Chroniques

par michel slama

Cecilia Bartoli chante Antonio Salieri

Théâtre des Champs-Élysées, Paris
- 22 septembre 2004
le mezzo italien Cecilia Bartoli photographié par Uli Weber
© uli weber

Émotion intense, en ce premier jour d'automne qui voit les retrouvailles de Cecilia Bartoli avec son public parisien. Salle comble, comme toujours… Pour beaucoup, c'est l'occasion d'une séance de rattrapage de son deuxième concert Salieri (décembre 2003) que la Diva avait annulé. Comme à l'accoutumée, notre mezzo romain défend avec le talent et le marketing qu'on lui connaît un compositeur méconnu ou peu fréquenté du monde lyrique d'aujourd'hui. Après Vivaldi et Gluck, le maudit Antonio Salieri est donc réhabilité. Rappelons brièvement que depuis Mozart et Salieri, la fiction de Pouchkine mise en musique par Rimski-Korsakov, et surtout depuis le succès retentissant du film Amadeus de Miloš Forman, le compositeur porte l'empoisonnement de Mozart comme une croix apocryphe sur son œuvre. Salieri était contemporain de Mozart, certes, et son rival heureux et fêté ; mais on comprend mal quel intérêt il aurait eu à se débarrasser d'un musicien alors mal-aimé et sous-estimé par le public viennois ! Merci, en tout cas, à Cecilia Bartoli de ressusciter un florilège d'airs du Véronais, reflet de son CD The Salieri album paru il y a un an.
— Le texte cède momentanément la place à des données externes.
(* ===== verification/Vmm.v ===== *)
(** * Memory mappings: namespace VMM and vmm_pageFault of src/kernel/vmm.cc, vmm.h

    A process keeps the list [entry_list] of its mapped regions ([VMEntry]); the
    frames of shared file mappings are recorded in the global list [node_list]
    ([NodeEntry]).  The node entries are reached through pointers (from the
    global list and from the [node] field of the regions of every process), so
    they live in a heap [nodes]; a region is reached only through the list of
    its process, so that list is a Rocq list.  The [VMEntry] constructor leaves
    the field [node] uninitialised: the value found in the fresh object is the
    argument [garbage] of [mmap]. *)

From S2P Require Import Prelude Mem Config PhysMem Paging BlockIO Ext2.
Local Open Scope Z_scope.

(** ** What the memory manager needs of a file *)

Class FileNode (F : Type) := {
  file_io :: BlockIO F;
  number_of : F → Z;
}.

#[export] Instance Node_file {D} `{BlockIO D} : FileNode (@Node D) := {|
  file_io := Node_io;
  number_of := number;
|}.

Section Vmm.
Context {F : Type} `{FileNode F} (kConfig : Config).

(** ** Data *)

Definition loc := nat.

(** struct NodeEntry *)
Record NodeEntry := MkNodeEntry {
  ne_file : F;
  num_processes : Z;
  ne_pa : Z;
  ne_next : option loc;
}.

(** struct VMEntry *)
Record VMEntry := MkVMEntry {
  file : option F;
  size : Z;
  starting_address : Z;
  offset : Z;
  flags : Z;
  prot : Z;
  node : option loc;
}.

(** The state shared by all processes. *)
Record vmm := MkVmm {
  vm_mach : mach;
  nodes : gmap loc NodeEntry;
  node_list : option loc;
}.

Definition set_mach (m : mach) (s : vmm) : vmm := MkVmm m (nodes s) (node_list s).

Definition set_node (l : loc) (n : NodeEntry) (s : vmm) : vmm :=
  MkVmm (vm_mach s) (<[l := n]> (nodes s)) (node_list s).

Definition set_node_list (p : option loc) (s : vmm) : vmm := MkVmm (vm_mach s) (nodes s) p.

(** [*p] for a [NodeEntry* p]. *)
Definition load_node (p : option loc) (s : vmm) : outcome NodeEntry :=
  l ← deref p; deref (nodes s !! l).

Definition with_count (c : Z) (n : NodeEntry) : NodeEntry :=
  MkNodeEntry (ne_file n) (u32 c) (ne_pa n) (ne_next n).

Definition with_next (p : option loc) (n : NodeEntry) : NodeEntry :=
  MkNodeEntry (ne_file n) (num_processes n) (ne_pa n) p.

Definition with_node (p : option loc) (e : VMEntry) : VMEntry :=
  MkVMEntry (file e) (size e) (starting_address e) (offset e) (flags e) (prot e) p.

Definition end_of (e : VMEntry) : Z := u32 (starting_address e + size e).

(** [starting_address <= va < starting_address + size]. *)
Definition covers (e : VMEntry) (va : Z) : bool :=
  (starting_address e <=? va) && (va <? end_of e).
(** A [Queue] behaves as a FIFO list.  For every sequence of
    additions (of threads that exist and are not already queued), removals and
    removals of everything, the pointer implementation never follows a null or
    dangling pointer, returns what the list returns, and its pointers still
    represent the list. *)
Lemma queue_refines_fifo (os : list op) (q : queue) (st : store T) (l : list nat)
    (Hr : repr st q l) (Hall : all_allowed st os l) :
  ∃ q' st', exec_all os q st = Ret ((spec_all os l).1, q', st') ∧
    repr st' q' (spec_all os l).2 ∧ dom st' = dom st.
Proof.
  revert q st l Hr Hall. induction os as [|o os IH]; intros q st l Hr; cbn.
  - intros _. by exists q, st.
  - intros [H1 H2]. destruct (exec_ok o q st l Hr H1) as (q1 & st1 & -> & Hr1 & Hd1).
    cbn [mbind outcome_bind]. destruct (spec o l) as [r l1]. cbn [fst snd] in *.
    destruct (IH q1 st1 l1 Hr1 (allowed_dom _ _ _ _ Hd1 H2)) as (q2 & st2 & -> & Hr2 & Hd2).
    cbn [mbind outcome_bind]. destruct (spec_all os l1) as [rs l2]. cbn [fst snd] in *.
    exists q2, st2. by rewrite Hd2.
Qed.

End Queue.
End Queue.

(** ** template <typename T, typename LockType> class PriorityQueue *)

Module PQueue.
Section PQueue.
Context {T : Type} `{Linked T}.

Record pqueue := MkPQueue { first : option nat; size : Z }.

Definition empty : pqueue := MkPQueue None 0.

(** The walk of [add]: [prev] and [temp] at the end of the loop.  [rt] is
    [process->run_time->get()] of an element. *)
Fixpoint find_place (fuel : nat) (rt : T → Z) (key : Z) (prev temp : option nat) (st : store T)
  : outcome (option nat * option nat) :=
  match temp with
  | None => Ret (prev, None)
  | Some x =>
      ix ← deref (st !! x);
      if rt ix <=? key then
        match fuel with
        | O => OutOfFuel
        | S fuel' => find_place fuel' rt key temp (next ix) st
        end
      else Ret (prev, temp)
  end.

Definition add_front (t : nat) (q : pqueue) (st : store T) : outcome (pqueue * store T) :=
  st ← set_next t (first q) st;
  Ret (MkPQueue (Some t) (u32 (size q + 1)), st).
(* ===== verification/Threads.v ===== *)
(** * Threads and the scheduler: src/kernel/threads.h, threads.cc

    The TCBs live in a store; the ready queue, the zombies and the processors'
    [activeThreads] refer to them by location.  [block] is split in the two
    atomic parts the kernel executes under locks or with interrupts disabled:
    [pick] chooses and switches to the next thread, and the action passed to
    [block] then runs on the target stack with the thread that was left.
    Between the two, other processors may run. *)

From Stdlib Require Import Sorted.
From S2P Require Import Prelude Queue.
Local Open Scope Z_scope.

(** ** Data *)

(** struct TCB, with the fields of its SaveArea the kernel itself reads, and
    the value of [interruptEsp()]. *)
Record TCB := MkTCB {
  isIdle : bool;
  id : Z;
  tcb_next : option nat;
  no_preempt : Z;
  cr3 : Z;
  interruptEsp : Z;
  process : nat;
}.

#[export] Instance TCB_linked : Linked TCB := {|
  next := tcb_next;
  with_next p t := MkTCB (isIdle t) (id t) p (no_preempt t) (cr3 t) (interruptEsp t) (process t);
  next_with p t := eq_refl;
|}.

Record kernel := MkKernel {
  tcbs : store TCB;
  run_times : gmap nat Z;
  readyQ : PQueue.pqueue;
  zombies : Queue.queue;
  activeThreads : list nat;
  idleThreads : list nat;
  cr3s : list Z;
  esp0s : list Z;
  next_id : Z;
}.

Definition set_tcbs (st : store TCB) (k : kernel) : kernel :=
  MkKernel st (run_times k) (readyQ k) (zombies k) (activeThreads k) (idleThreads k) (cr3s k)
    (esp0s k) (next_id k).

Definition set_readyQ (q : PQueue.pqueue) (k : kernel) : kernel :=
  MkKernel (tcbs k) (run_times k) q (zombies k) (activeThreads k) (idleThreads k) (cr3s k)
    (esp0s k) (next_id k).

Definition set_zombies (q : Queue.queue) (k : kernel) : kernel :=
  MkKernel (tcbs k) (run_times k) (readyQ k) q (activeThreads k) (idleThreads k) (cr3s k)
    (esp0s k) (next_id k).
(* ===== verification/Fork.v ===== *)
(** * Copying and releasing the private half of an address space

    The loops of [Process::fork] (src/kernel/process.cc) that copy the pages of
    the parent into the child, and what [delete_private] and [delete_pd] (file
    Paging) give back to the frame allocator.  A page is named by its number
    [n = va / 4096]; the private half of an address space is [524288 <= n]. *)

From S2P Require Import Prelude Mem Config PhysMem Paging.
Local Open Scope Z_scope.

(** ** The code *)

(** One iteration of the inner loop. *)
Definition copy_pte (parent_pt child_pt pti : Z) (s : mach) : outcome mach :=
  let child_pte := entry (ram s) child_pt pti in
  if negb (absent child_pte) then Ret s else
  let parent_pte := entry (ram s) parent_pt pti in
  if absent parent_pte then Ret s else
  let parent_frame := base parent_pte in
  '(child_frame, s) ← alloc_frame s;
  let s := set_ram (memcpy (ram s) child_frame parent_frame FRAME_SIZE) s in
  Ret (set_entry child_pt pti (Z.lor child_frame 7) s).

(** One iteration of the outer loop; [child_pd] is [child->pd]. *)
Definition copy_pde (pd child_pd pdi : Z) (s : mach) : outcome mach :=
  let parent_pde := entry (ram s) pd pdi in
  if absent parent_pde then Ret s else
  let parent_pt := base parent_pde in
  let child_pde := entry (ram s) child_pd pdi in
  '(child_pt, s) ←
    (if absent child_pde then
       '(child_pt, s) ← alloc_frame s;
       Ret (child_pt, set_entry child_pd pdi (Z.lor child_pt 7) s)
     else Ret (base child_pde, s));
  for_range 0 1024 (copy_pte parent_pt child_pt) s.

Definition copy_private (pd child_pd : Z) (s : mach) : outcome mach :=
  for_range 512 512 (copy_pde pd child_pd) s.

(** ** Pages *)

(** The entry that maps page [n]. *)
Definition page (m : mach) (pd n : Z) : option Z := walk (ram m) pd (4096 * n).

(** Frame [f] of [m'] holds what frame [p] of [m] holds. *)
Definition copy_of (m : mach) (p : Z) (m' : mach) (f : Z) : Prop :=
  ∀ i, 0 <= i < 4096 → ld8 (ram m') (f + i) = ld8 (ram m) (p + i).

(** The frames and tables the copy needs at most. *)
Definition table_cost (m : mach) (pt : Z) (n : nat) : Z :=
  sum_below (λ i, if absent (entry (ram m) pt i) then 0 else 1) n.

Definition pde_cost (m : mach) (pd k : Z) : Z :=
  let pde := entry (ram m) pd (512 + k) in
  if absent pde then 0 else 1 + table_cost m (base pde) 1024.

Definition copy_cost (m : mach) (pd : Z) : Z := sum_below (pde_cost m pd) 512.

Lemma page_at m pd pdi pti :
  0 <= pti < 1024 →
  page m pd (1024 * pdi + pti) =
    (let pde := entry (ram m) pd pdi in
     if absent pde then None else
     let pte := entry (ram m) (base pde) pti in if absent pte then None else Some pte).
Proof.
  intros Hi. unfold page, walk. destruct (page_index (4096 * (1024 * pdi + pti))) as [E1 E2].
  rewrite E1, E2. replace (4096 * (1024 * pdi + pti) / 4096) with (1024 * pdi + pti) by zlia.
  replace ((1024 * pdi + pti) / 1024) with pdi by zlia.
  by replace ((1024 * pdi + pti) mod 1024) with pti by zlia.
Qed.

Lemma va_of_page pdi pti : 0 <= pdi → 0 <= pti < 1024 → va_of pdi pti = 4096 * (1024 * pdi + pti).
Proof.
  intros Hd Ht. unfold va_of. rewrite !Z.shiftl_mul_pow2 by lia.
  change (2 ^ 22) with 4194304. change (2 ^ 12) with 4096.
  rewrite <- Z.add_nocarry_lor; [lia|]. apply Z.bits_inj'. intros k Hk.
  rewrite Z.land_spec, Z.bits_0. destruct (Z.lt_ge_cases k 22).
  - rewrite <- (Z.mod_pow2_bits_low (pdi * 4194304) 22 k) by lia. change (2 ^ 22) with 4194304.
    by rewrite Z_mod_mult, Z.bits_0.
  - destruct (Z.eq_dec pti 0) as [->|Hne]; [by rewrite Z.mul_0_l, Z.bits_0, andb_false_r|].
    rewrite (Z.bits_above_log2 (pti * 4096) k); [apply andb_false_r|lia|].
    apply Z.lt_le_trans with 22; [apply Z.log2_lt_pow2; lia|lia].
Qed.

Lemma page_u32 n : 0 <= n < 1048576 → is_u32 (4096 * n).
Proof. unfold is_u32. lia. Qed.

Lemma page_range n : 524288 <= n < 1048576 → 512 <= pdi_of (4096 * n) < 1024.
Proof.
  intros. destruct (page_index (4096 * n)) as [_ ->].
  replace (4096 * n / 4096) with n by zlia. zlia.
Qed.

Lemma page_walk m pd va : walk (ram m) pd va = page m pd (va / 4096).
Proof. apply walk_page. zlia. Qed.

Lemma table_cost_nonneg m pt n : 0 <= table_cost m pt n.
Proof.
  apply (sum_below_le _ 0 n); [|lia]. intros i. by destruct (absent _).
Qed.

Lemma table_cost_step m pt i n :
  0 <= i < Z.of_nat n →
  table_cost m pt (Z.to_nat i) + (if absent (entry (ram m) pt i) then 0 else 1) <= table_cost m pt n.
Proof.
  apply (sum_below_step (λ i, if absent (entry (ram m) pt i) then 0 else 1)).
  intros j. by destruct (absent _).
Qed.

Lemma table_cost_succ m pt i :
  0 <= i → table_cost m pt (Z.to_nat (i + 1)) =
    table_cost m pt (Z.to_nat i) + (if absent (entry (ram m) pt i) then 0 else 1).
Proof. apply (sum_below_succ (λ i, if absent (entry (ram m) pt i) then 0 else 1)). Qed.

Lemma pde_cost_nonneg m pd k : 0 <= pde_cost m pd k.
Proof.
  unfold pde_cost. destruct (absent _); [done|]. pose proof (table_cost_nonneg m (base (entry (ram m) pd (512 + k))) 1024). lia.
Qed.

(** What copying the frame [src] to a new frame [p] for page [n] promises. *)
Record page_placed (lo : Z) (fl : list Z) (m : mach) (pd n src p : Z) (fl' : list Z) (m' : mach)
  : Prop := PagePlaced {
  pp_wf : alloc_wf lo fl' m';
  pp_as : as_wf (allocated lo fl' m') (ram m') pd;
  pp_fresh : ¬ allocated lo fl m p;
  pp_alloc : allocated lo fl' m' p;
  pp_mono q : allocated lo fl m q → allocated lo fl' m' q;
  pp_dir : agree (ram m') (ram m) pd 4096;
  pp_page : page m' pd n = Some (p + 7);
  pp_other k : 0 <= k < 1048576 → k ≠ n → page m' pd k = page m pd k;
  pp_same q : allocated lo fl m q → q ≠ base (entry (ram m) pd (pdi_of (4096 * n))) → same_frame m m' q;
  pp_copy : copy_of m src m' p;
  pp_only q : allocated lo fl' m' q → q = p ∨ allocated lo fl m q;
  pp_left : frames_left fl' m' = frames_left fl m - 1;
  pp_steady : steady lo m m';
}.

Lemma copied_page_ok lo fl m pd pdi pti src p fl1 m1 (n := 1024 * pdi + pti)
    (pt := base (entry (ram m) pd pdi)) :
  alloc_wf lo fl m → as_wf (allocated lo fl m) (ram m) pd →
  0 <= pdi < 1024 → 0 <= pti < 1024 → absent (entry (ram m) pd pdi) = false →
  allocated lo fl m src → alloc_post lo fl m p fl1 m1 →
  page_placed lo fl m pd n src p fl1
    (set_entry pt pti (Z.lor p 7) (set_ram (memcpy (ram m1) p src 4096) m1)).
Proof.
  intros Hwf Has Hpdi Hpti Hpres Hsrc Hap.
  assert (Hn : 0 <= n < 1048576) by (unfold n; zlia).
  set (m2 := set_ram (memcpy (ram m1) p src 4096) m1).
  destruct (fill_fresh lo fl m pd p fl1 m1 (memcpy (ram m1) p src 4096) Hwf Has Hap)
    as (Hwf2 & Has2 & Hp2 & Hne & Hwalk2); [intros b k Hb; by apply memcpy_agree|].
  fold m2 in Hwf2, Has2, Hp2, Hne, Hwalk2.
  destruct (Hne pd (as_pd _ _ _ Has)) as (_ & _ & Hc2).
  assert (Hidx : pdi_of (4096 * n) = pdi ∧ pti_of (4096 * n) = pti).
  { destruct (page_index (4096 * n)) as [-> ->]. unfold n. split; zlia. }
  destruct Hidx as [Ei Et].
  assert (Hent2 : entry (ram m2) pd pdi = entry (ram m) pd pdi) by (by apply entry_agree).
  destruct (as_table _ _ _ Has pdi Hpdi Hpres) as [Hpta _]. fold pt in Hpta.
  destruct (Hne pt Hpta) as (Hppt & Hpta2 & _).
  destruct (set_pte_walk lo fl1 m2 pd (4096 * n) (Z.lor p 7) Has2 (page_u32 n Hn))
    as (Hc3 & Has3 & Hw3 & Ho3); [by rewrite Ei, Hent2|].
  rewrite Ei, Et, Hent2 in Hc3, Has3, Hw3, Ho3. fold pt in Hc3, Has3, Hw3, Ho3.
  pose proof (allocated_range _ _ _ _ Hwf2 Hp2). pose proof (allocated_aligned _ _ _ _ Hp2) as Hpal.
  assert (Hpte : u32 (Z.lor p 7) = p + 7).
  { rewrite flags_u32, lor_flags; [done|done|lia|unfold is_u32; lia|done|lia]. }
  rewrite Hpte in Hw3. replace (absent (p + 7)) with false in Hw3.
  2:{ rewrite <- lor_flags, absent_flags by (done || lia). done. }
  split; try done.
  - by apply alloc_wf_set_entry.
  - apply Hap.
  - intros q Hq. by apply (Hne q Hq).
  - by eapply agree_trans.
  - intros k Hk Hkn. unfold page. rewrite Ho3; [|by apply page_u32|zlia].
    apply Hwalk2. by apply page_u32.
  - rewrite Ei. intros q Hq Hqp. eapply agree_trans; [|by apply (Hne q Hq)].
    apply set_entry_agree; [by eapply allocated_aligned..|done|lia].
  - intros i Hi. assert (Hpp : agree (ram (set_entry pt pti (Z.lor p 7) m2)) (ram m2) p 4096)
      by (apply set_entry_agree; [by eapply allocated_aligned|done|done|lia]).
    rewrite (ld8_agree _ _ p 4096 _ Hpp) by lia. cbn [m2 ram set_ram].
    rewrite ld8_memcpy by lia. replace (src + (p + i - p)) with (src + i) by lia.
    apply (ld8_agree _ _ src 4096); [|lia]. apply (ap_frame _ _ _ _ _ _ Hap).
    destruct (Hne _ Hsrc) as [Hpe _]. apply frames_disjoint; [done|by eapply allocated_aligned|done].
  - intros q. apply Hap.
  - apply Hap.
  - destruct (steady_alloc _ _ _ _ _ _ Hwf Hap) as [Hst ?].
    apply steady_entry; [by destruct Hpta as [[_ [? _]] _]|lia|].
    eapply steady_trans; [exact Hst|]. apply steady_ram, memcpy_agree; lia.
Qed.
Après une ouverture magistralement interprétée par le Freiburger Barock Orchester, ensemble de talent aux instrumentistes virtuoses, arrive la belle Cecilia, resplendissante, dans une robe longue à traîne, vert pomme. Dès les premières notes, le charme opère, entraînant dans la passion de la redécouverte. On l'a dit et redit : la chanteuse sait de chaque rôle trouver la dimension théâtrale et habiter toute note. Elle envoûte son public – bien différent de celui des salles d'opéra. Humblement mes voisines (inconnues) avouent dans l'exaltation : « Nous n'allons jamais à l'opéra, mais avons fait cinq heures de TGV pour voir notre idole ». Elles n'appartiennent pas à la Jet Society parisienne et ne sont pas les seules à avoir fait le déplacement en payant cher leurs places (jusqu'à 145€ en première catégorie). Elles ne sont pas venues assister à un simple concert d'une cantatrice en vue, mais plutôt à une communion avec leur diva, sorte de rock star qui déchaîne les passions – témoin la standing ovation de rigueur à la fin de trois bis spectaculaires (Gluck, Haydn, Salieri).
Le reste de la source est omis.